Security & Access Control

StacksAtlas is designed for high-security environments where data privacy and infrastructure integrity are paramount. Our security model focuses on Zero-Knowledge Architecture and Local-First persistence.

Data Sovereignty (The "Zero-Knowledge" Policy)

Unlike SaaS monitoring tools, StacksAtlas assumes your network data is sensitive and should never leave your premise.

• No Cloud Telemetry: The application does not collect usage statistics, anonymized crash reports, or device inventory metadata.
• Encrypted-at-Rest: The internal LiteDB database is encrypted using AES-256 (FIPS 140-2 compliant algorithms).
• License Isolation: The license validation service (api.lemonsqueezy.com) only receives your license key and a unique hardware ID. No technical details about your scanned subnets are included in this handshake.

Access Control (RBAC)

To support multi-user teams, StacksAtlas implements a granular Role-Based Access Control system.

Enterprise Identity & SSO (v1.2.7)

StacksAtlas now supports production-grade external identity providers, allowing your team to use existing corporate credentials (SSO) to access the appliance.

OIDC (OpenID Connect)

Integrate with any modern identity provider (IdP) such as Google Workspace, Microsoft Entra ID (Azure AD), Okta, or Auth0.

• Dynamic Metadata Discovery: Simply provide the Issuer URL, and StacksAtlas will automatically discover endpoints and signing keys.
• JIT (Just-In-Time) Provisioning: Users are automatically created in StacksAtlas upon their first successful login, pulling their name and email from the IdP claims.

LDAP / Active Directory

For internal environments, StacksAtlas provides a high-performance LDAP/AD bridge.

• Bind-Based Authentication: Leverages your existing directory hierarchy for secure password verification without storing external credentials locally.
• Secure LDAP (LDAPS): Full support for encrypted directory communication and certificate validation.

Dynamic Role Mapping

You can map external directory groups (LDAP) or OIDC claims to StacksAtlas roles (Admin, Standard, Viewer) via the UI.
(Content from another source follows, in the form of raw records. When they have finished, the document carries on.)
(** * gym-mcp: the tool handlers of [src/main.py] and [src/server.py]

    The two modules register tool handlers on a FastMCP server.  Every
    handler looks a session up in a process-wide [GameRegistry], calls one
    method of the session object and formats the outcome as text.

    The handlers are embedded as state-passing functions over the registry.
    A session object is mutated in place by its own methods, so a method call
    writes the updated object back under the key the handler fetched it from.
    Each handler also reports the list of method calls it made on session
    objects, which is what "forwards"/"invokes" statements are about.

    The packages [games.registry] and [games.types] and the game classes are
    imported by the handlers but their code is not part of the two modules.
    The game interface is therefore a type class, the text renderers are
    parameters, and the registry and the two state-machine variants are
    modelled from the specification (each such definition says so). *)

From stdpp Require Import gmap strings list fin_maps.
From Stdlib Require Import ZArith.

Local Open Scope string_scope.
Local Open Scope Z_scope.

(** ** Data types of [games.types] *)

(** Modelled from the spec: the session status of section 3,
    [status ∈ {pending, in_progress, finished}]. *)
Inductive Status := Pending | InProgress | Finished.

#[global] Instance Status_eq_dec : EqDecision Status.
Proof. solve_decision. Defined.

(** Python values that travel in an action payload ([Dict[str, Any]]). *)
Inductive Value :=
| VInt (n : Z)
| VStr (s : string)
| VBool (b : bool)
| VNone.

#[global] Instance Value_eq_dec : EqDecision Value.
Proof. solve_decision. Defined.

(** [GameAction(type=..., payload=..., player=...)]. *)
Record GameAction := {
  type : string;
  payload : gmap string Value;
  player : string;
}.

(** Modelled from the spec: the error kinds of section 7.  [UnknownKind]
    and [DuplicateId] carry the offending name. *)
Inductive Error :=
| UnknownKind (kind_name : string)
| DuplicateId (id : string)
| NotFound (id : string)
| KindMismatch (id : string)
| InvalidPlayers
| IllegalAction
| EnvironmentFault.

#[global] Instance Error_eq_dec : EqDecision Error.
Proof. solve_decision. Defined.

(** Modelled from the spec: the Snapshot of section 3, "kind-specific fields
    + status".  The handlers read [new_state.id]; the registry listing reads
    the status.  [D] is the type of the kind-specific fields. *)
Record GameState (D : Type) := {
  gs_id : string;
  gs_type : string;
  gs_players : list string;
  gs_status : Status;
  gs_data : D;
}.
Arguments gs_id {D} _.
Arguments gs_type {D} _.
Arguments gs_players {D} _.
Arguments gs_status {D} _.
Arguments gs_data {D} _.

(** The result object as the handlers read it: [result.success],
    [result.new_state] and [result.error], the last two optional. *)
Record GameResult (D : Type) := {
  success : bool;
  new_state : option (GameState D);
  error : option Error;
}.
Arguments success {D} _.
Arguments new_state {D} _.
Arguments error {D} _.

Definition ok {D} (s : GameState D) : GameResult D :=
  {| success := true; new_state := Some s; error := None |}.

Definition failure {D} (e : Error) : GameResult D :=
  {| success := false; new_state := None; error := Some e |}.

(** Exactly one of snapshot and error is populated, in agreement with the
    success flag. *)
Definition well_formed {D} (r : GameResult D) : Prop :=
  (success r = true ∧ is_Some (new_state r) ∧ error r = None) ∨
  (success r = false ∧ new_state r = None ∧ is_Some (error r)).

(** ** The game interface

    What the handlers use of a session object: the attribute [game.type] and
    the methods [start], [make_move], [get_state] and [reset].  A method
    returns its result together with the object as the call left it. *)
Class BaseGame (D G : Type) := {
  game_type : G → string;
  start : G → list string → GameResult D * G;
  game_make_move : G → GameAction → GameResult D * G;
  get_state : G → GameState D;
  reset : G → GameResult D * G;
}.

(** Python's [str()] of the values the handlers interpolate into their
    f-strings: a dumped snapshot, an error description and the listing
    dictionary of [list_games]. *)
Inductive ListingValue :=
| AvailableGames (kinds : list string)
| ActiveGames (active : gmap string (string * Status)).

Class Rendering (D : Type) := {
  model_dump : GameState D → string;
  describe : Error → string;
  repr : list (string * ListingValue) → string;
}.

(** [f"{result.error}"]: an absent error prints as [None]. *)
Definition str_error `{Rendering D} (e : option Error) : string :=
  match e with
  | Some e => describe e
  | None => "None"
  end.

(** ** The registry

    Modelled from the spec (section 4.1): the registration table of kinds and
    the live-session map.  [new_id] stands for the id generator used when no
    explicit id is given. *)
Record GameRegistry (G : Type) := {
  factories : list (string * (string → G));
  games : gmap string G;
}.
Arguments factories {G} _.
Arguments games {G} _.

Section Registry.
Context {D G : Type} `{BaseGame D G}.
Variable new_id : GameRegistry G → string.

(** [d[key] = val] on an insertion-ordered dictionary. *)
Fixpoint dict_set {V} (key : string) (val : V) (d : list (string * V))
  : list (string * V) :=
  match d with
  | [] => [(key, val)]
  | (k, v) :: d' =>
      if decide (k = key) then (k, val) :: d' else (k, v) :: dict_set key val d'
  end.

Fixpoint dict_get {V} (key : string) (d : list (string * V)) : option V :=
  match d with
  | [] => None
  | (k, v) :: d' => if decide (k = key) then Some v else dict_get key d'
  end.

(** The session object [game] lives at [key]; [store] records the state a
    method call left it in. *)
Definition store (r : GameRegistry G) (key : string) (game : G) : GameRegistry G :=
  {| factories := factories r; games := <[key := game]> (games r) |}.

(** Modelled from the spec: [get(id)], a pure lookup.  The handlers test the
    answer with [if not game]: the session object when the id is live (an
    object is truthy), [None] otherwise. *)
Definition get_game (r : GameRegistry G) (id : string) : option G :=
  games r !! id.

(** Modelled from the spec: [list_kinds()], derived from the registration
    table. *)
Definition get_available_games (r : GameRegistry G) : list string :=
  (factories r).*1.

(** Modelled from the spec: [list_active()], the mapping
    id -> (kind, status) of the live sessions. *)
Definition get_active_games (r : GameRegistry G) : gmap string (string * Status) :=
  (λ g, (game_type g, gs_status (get_state g))) <$> games r.

(** Modelled from the spec: [create(kind_name, optional explicit_id)].
    The kind is resolved first ([UnknownKind]); an explicit id that is
    already live is refused ([DuplicateId]); otherwise the new object, in
    the state its factory builds, is inserted in the live-session map. *)
Definition create_game (r : GameRegistry G) (game_type : string)
    (game_id : option string) : GameResult D * GameRegistry G :=
  match dict_get game_type (factories r) with
  | None => (failure (UnknownKind game_type), r)
  | Some factory =>
      match game_id with
      | Some id =>
          if decide (is_Some (games r !! id))
          then (failure (DuplicateId id), r)
          else let game := factory id in (ok (get_state game), store r id game)
      | None =>
          let id := new_id r in
          let game := factory id in (ok (get_state game), store r id game)
      end
  end.
End Registry.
1. Navigate to Settings > Authentication.
2. In the Role Mapping section, add a new rule.
3. Specify the External Group/Claim (e.g., CN=Network Admins,OU=Groups,DC=corp) and choose the corresponding StacksAtlas Role.
4. When users log in, the appliance will automatically assign their permissions based on these rules.

Pre-flight Diagnostics

To ensure a smooth setup, the appliance includes a Diagnostic Pre-flight tool. You can test your LDAP bind credentials or OIDC metadata reachability directly from the configuration UI before enabling SSO globally.

Authentication & Cryptography

• PBKDF2 Hashing: User passwords are never stored in plain text. We utilize industry-standard Password-Based Key Derivation Function 2 (PBKDF2) with unique salts.
• JWT Architecture: All communication between the browser and the background service is secured via JSON Web Tokens (JWT), ensuring stateless and tamper-proof sessions.
• HTTPS Enforcement & CA Maturity: By default, StacksAtlas binds to Port 5001.
  • Certificate Logic: Starting in v1.2.3, the appliance utilizes .NET 10 X509CertificateLoader APIs to generate self-signed certificates with Basic Constraints: CA=True.
  • Trust Workflow: Administrators can download the appliance's root certificate directly from the settings menu to establish permanent browser trust across the network.
• Protocol Hygiene Warnings: The UI provides explicit warnings when using unencrypted Protocol Quick Links (Telnet/FTP), ensuring administrators are aware of the risks of clear-text credentials in the environment.

Infrastructure Resilience

• Sandboxed Environment: The engine adapts to the host's security model. It can run as a standard Windows Service with restricted Service Accounts, a natively constrained macOS Daemon, or a fully isolated, unprivileged Docker container.